Unsterblich auch der Dialog zwischen den beiden weiblichen Familienmitgliedern über die Wichtigkeit von Verhütung: „Wennst jeden Trottel über dich drüberlasst, kriegst einen Tripper oder wirst geschwängert, und dann kriegst ein Trottelkind, das mit drei Jahren immer noch nicht gehen kann, und dir in die Wohnung scheißt.“ Das entsetzte Schweigen meiner damals halbwüchsigen Tochter wird mir ewig in Erinnerung bleiben, nicht zu reden davon, dass sie tatsächlich ab diesem Zeitpunkt ihre Burschenbekanntschaften mit mehr Bedacht auswählt, und auf Verhütung absolut besteht. Es ist das einzige Mal, dass sie in diesem Alter wirklich voll und ganz auf ihre Mutter hört.

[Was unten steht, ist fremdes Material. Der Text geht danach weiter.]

(* ===== verification/Upgrade.v ===== *)
(** * Firmware upgrade: check, erase, burn

    [C/upgrade_mtk/test_burn_img.c]: the magic number of the outer header, the
    two checksums of the boot image behind it, erasing the partition and
    copying the file to it. *)

From S2P Require Import Prelude Crc32 Mtd Mkimage.

(* @src C/upgrade_mtk/test_burn_img.c:13-13 IMG_MAGIC *)
Definition IMG_MAGIC : Z := 0x00474D49.
(* @src C/upgrade_mtk/test_burn_img.c:14-14 APP_MAGIC *)
Definition APP_MAGIC : Z := 0x00505041.
(* @src C/upgrade_mtk/test_burn_img.c:15-15 XL_ROM_MAGIC *)
Definition XL_ROM_MAGIC : Z := 0x004c4c41.

(** [sizeof(struct img_header)] *)
Definition img_header_size : Z := 64.

(** The result and what is stored through [pnType]; a file is [None] when it
    cannot be opened. *)
(* @src C/upgrade_mtk/test_burn_img.c:92-157 check_img_file *)
Definition check_img_file (upload_file : option (list Z)) : Z * option Z :=
  match upload_file with
  | None => (-1, None)
  | Some f =>
      if bool_decide (Z.of_nat (length f) < img_header_size) then (-1, None)
      else
        let nMagicNo := little_endian_to_Z 8 (take 4 f) in
        if bool_decide (nMagicNo = IMG_MAGIC) then (0, Some 0)
        else if bool_decide (nMagicNo = APP_MAGIC) then (0, Some 1)
        else if bool_decide (nMagicNo = XL_ROM_MAGIC) then (0, Some 2)
        else (-1, None)
  end.

(** A file as [mmap] shows it: its last page is filled up with zeros. *)
Definition mapped (f : list Z) : list Z :=
  f ++ replicate (Z.to_nat ((- Z.of_nat (length f)) `mod` 4096)) 0.

(** [checksum] is an [int], so the comparison with the [unsigned long] of
    [crc32] extends its sign. A file that cannot be opened ends in [munmap] of a
    pointer that was never set. *)
(* @src C/upgrade_mtk/test_burn_img.c:187-270 caculate_crc_file *)
Definition caculate_crc_file (long_bytes : nat) (datafile : option (list Z)) : outcome Z :=
  match datafile with
  | None => Fault OutOfBounds
  | Some [] => Ret (-3)
  | Some f =>
      let ptr := mapped f in
      let offset := img_header_size in
      hdr ← mem_read offset header_size ptr;
      let h := header_of hdr in
      if bool_decide (ih_magic h <> IH_MAGIC) then Ret (-4)
      else
        let checksum := s32 (ih_hcrc h) in
        if bool_decide (crc32 0 (header_bytes (set_hcrc 0 h))
                        <> wrap (8 * Z.of_nat long_bytes) checksum) then Ret (-5)
        else
          let len := Z.of_nat (length f) - offset - header_size in
          data ← mem_read (offset + header_size) (u32 len) ptr;
          if bool_decide (crc32 0 data <> ih_dcrc h) then Ret (-6)
          else
            _ ← print_header long_bytes offset ptr;
            Ret 0
  end.

(** What reaches the flash partition. *)
Inductive burn_event : Set :=
  | Erased (calls : list mtd_call)
  | Written (data : list Z).

(** Both [fopen]s come first. One round of the loop per 1024 bytes; the
    result is the list of the blocks written. *)
(* @src C/upgrade_mtk/test_burn_img.c:371-388 burn_data *)
Fixpoint burn_loop (fuel : nat) (infile : list Z) : outcome (list burn_event) :=
  match fuel with
  | O => Fault OutOfFuel
  | S fuel =>
      match take 1024 infile with
      | [] => Ret []
      | buf =>
          rest ← burn_loop fuel (drop 1024 infile);
          Ret (Written buf :: rest)
      end
  end.

(* @src C/upgrade_mtk/test_burn_img.c:338-393 burn_data *)
Definition burn_data (device_opens : bool) (src : option (list Z)) (nType : Z)
    : outcome (Z * list burn_event) :=
  match src with
  | Some f =>
      if device_opens then
        let infile := if bool_decide (2 = nType) then drop (Z.to_nat img_header_size) f else f in
        ev ← burn_loop (S (length f)) infile;
        Ret (0, ev)
      else Ret (-2, [])
  | None => Ret (-2, [])
  end.

(* @src C/upgrade_mtk/test_burn_img.c:328-335 burn_file_to_mtd *)
Definition burn_file_to_mtd := burn_data.

(** [main] with one argument, the contents of the file it names. *)
(* @src C/upgrade_mtk/test_burn_img.c:27-84 main *)
Definition upgrade_main `{MtdDriver} (long_bytes : nat) (device_opens : bool)
    (file : option (list Z)) : outcome (Z * list burn_event) :=
  let '(nRet, nType) := check_img_file file in
  match nType with
  | None => Ret (-1, [])
  | Some nType =>
      if bool_decide (nRet <> 0) then Ret (-1, []) else
      nRet ← caculate_crc_file long_bytes file;
      if bool_decide (nRet <> 0) then Ret (-2, [])
      else
        er ← erase_block "/dev/mtdblock4" 0 0xFFFFFFFF;
        if bool_decide (er.1 <> 0) then Ret (er.1, [Erased er.2])
        else
          b ← burn_file_to_mtd device_opens file nType;
          if bool_decide (b.1 = 0) then Ret (0, Erased er.2 :: b.2)
          else Ret (-3, Erased er.2 :: b.2)
  end.

(** ** The copy *)

Lemma burn_loop_all fuel infile :
  (length infile < fuel)%nat ->
  exists blocks, burn_loop fuel infile = Ret (map Written blocks) /\ concat blocks = infile /\
    Forall (fun d => 0 < len d <= 1024) blocks.
Proof.
  revert infile. induction fuel as [|fuel IH]; intros infile Hf; [lia|].
  cbn [burn_loop]. destruct (take 1024 infile) as [|b l] eqn:E.
  - assert (Hl : length (take 1024 infile) = 0%nat) by (by rewrite E).
    rewrite length_take in Hl. destruct infile; [|simpl in Hl; lia].
    by exists [].
  - assert (Hl : length (take 1024 infile) = S (length l)) by (by rewrite E).
    destruct (IH (drop 1024 infile)) as (blocks & -> & Hw & Hev).
    { rewrite length_drop. rewrite length_take in Hl. lia. }
    run. exists ((b :: l) :: blocks). split; [done|]. split.
    + cbn [concat]. rewrite Hw, <- E. apply take_drop.
    + constructor; [|done]. unfold len. rewrite length_take in Hl. simpl. lia.
Qed.

(** A file without a known magic number is refused. *)
Lemma check_img_file_cases file :
  (exists n, check_img_file file = (n, None)) \/
  exists f ty, file = Some f /\ check_img_file file = (0, Some ty).
Proof.
  unfold check_img_file. destruct file as [f|]; [|left; by eexists].
  repeat case_bool_decide; solve [left; by eexists | right; by eexists _, _].
Qed.

(** ** The check of an image *)

Lemma mapped_app f : exists pad, mapped f = f ++ pad.
Proof. by eexists. Qed.

(** What [caculate_crc_file] finds in a file that holds a header and data
    behind the outer header. *)
Lemma caculate_crc_file_parts lb pre h data :
  header_wf h -> len pre = img_header_size -> len data < 2 ^ 32 - 128 ->
  caculate_crc_file lb (Some (pre ++ header_bytes h ++ data)) =
  if bool_decide (ih_magic h <> IH_MAGIC) then Ret (-4)
  else if bool_decide (crc32 0 (header_bytes (set_hcrc 0 h))
                       <> wrap (8 * Z.of_nat lb) (s32 (ih_hcrc h))) then Ret (-5)
  else if bool_decide (crc32 0 data <> ih_dcrc h) then Ret (-6)
  else _ ← print_header lb img_header_size (mapped (pre ++ header_bytes h ++ data)); Ret 0.
Proof.
  intros Hwf Hpre Hlen. unfold caculate_crc_file.
  assert (Hhl : length (header_bytes h) = 64%nat) by (apply header_bytes_length, Hwf).
  destruct (mapped_app (pre ++ header_bytes h ++ data)) as [pad Hm].
  destruct (pre ++ header_bytes h ++ data) as [|b f] eqn:E.
  { destruct pre; [done|discriminate]. }
  rewrite <- E in *. rewrite Hm, <- !app_assoc.
  rewrite (mem_read_app pre (header_bytes h) _ img_header_size header_size) by (by rewrite <- ?Hpre, ?Hhl). run.
  rewrite header_of_bytes by done. case_match; [done|]. case_match; [done|].
  replace (u32 _) with (len data).
  2: { rewrite !length_app, Hhl. unfold len, img_header_size, header_size in *.
       rewrite wrap_small; lia. }
  rewrite (app_assoc pre), (mem_read_app (pre ++ header_bytes h) data); [|
    rewrite length_app, Hhl; unfold len, img_header_size, header_size in *; lia|done].
  run. by rewrite <- app_assoc.
Qed.

(** A checksum held in an [int] and compared as an [unsigned long]. *)
Lemma checksum_compare lb c :
  (4 <= lb)%nat -> word c ->
  c <> wrap (8 * Z.of_nat lb) (s32 c) <-> ~ (c < 2 ^ 31 \/ lb = 4%nat).
Proof.
  unfold word. intros Hlb Hw. destruct (decide (c < 2 ^ 31)) as [Hs|Hs].
  - rewrite (swrap_small 32) by lia. rewrite wrap_small; [tauto|].
    split; [lia|]. eapply Z.lt_le_trans; [apply Hs|]. apply Z.pow_le_mono_r; lia.
  - assert (Es : s32 c = c - 2 ^ 32) by (cint; dlia). rewrite Es.
    destruct (decide (lb = 4%nat)) as [->|Hne].
    + change (8 * Z.of_nat 4) with 32. split; [intros []; cint; dlia|tauto].
    + assert (2 ^ 33 <= 2 ^ (8 * Z.of_nat lb)) by (apply Z.pow_le_mono_r; lia).
      assert (Ew : wrap (8 * Z.of_nat lb) (c - 2 ^ 32) = c - 2 ^ 32 + 2 ^ (8 * Z.of_nat lb)).
      { unfold wrap. rewrite <- (Z.mod_add _ 1), Z.mul_1_l by lia. apply Z.mod_small. lia. }
      rewrite Ew. split; [tauto|intros _; lia].
Qed.

(** The checksums of a header [build_header] made are right. *)
Lemma build_header_crcs o t data :
  len data < 2 ^ 31 ->
  crc32 0 (header_bytes (set_hcrc 0 (build_header o t data))) = ih_hcrc (build_header o t data) /\
  crc32 0 data = ih_dcrc (build_header o t data).
Proof.
  intros Hl. split.
  - unfold build_header, set_hcrc. cbn [ih_hcrc ih_magic ih_time ih_size ih_load ih_ep
      ih_dcrc ih_os ih_arch ih_type ih_comp ih_name ih_ksz].
    symmetry. apply crc_of_small. rewrite header_bytes_length; [done|]. apply strncpy_length.
  - symmetry. apply (crc_of_small data). unfold len in Hl. lia.
Qed.

(** Nothing is printed about the contents of an image without a size list. *)
Lemma print_header_plain lb pre h rest :
  header_wf h -> has_sizes (ih_type h) = false ->
  print_header lb (len pre) (pre ++ header_bytes h ++ rest) = Ret [].
Proof.
  intros Hwf Hs. unfold print_header.
  rewrite (mem_read_app pre (header_bytes h)); [|done|by rewrite header_bytes_length by apply Hwf].
  run. by rewrite header_of_bytes, Hs.
Qed.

Das Auto, aus dem mein Bub einen Totalschaden macht. Warum es mich nicht juckt? Es ist eh nicht seins, und sowohl er als auch seine Freunde sind so blunzendicht, dass sie eh nimmer mit Sicherheit wissen, wer am Steuer gesessen ist, und auch wenn ich da so meinen begründeten Verdacht habe – bis heute wissen wir nicht, wer schuld ist. Aber – ist das denn wichtig? Der Vater des Freundes, dem das Auto gehört, zahlt.

Erinnerungen über Erinnerungen…

Und jetzt, ja, jetzt sind ich und meine tapfere Gefährtin Großeltern geworden. Und sobald unsere ersten Enkerln in die Pubertät geraten und uns der erste Hilfe-Anruf unserer Kinder erreicht, lassen wir die Sektkorken knallen.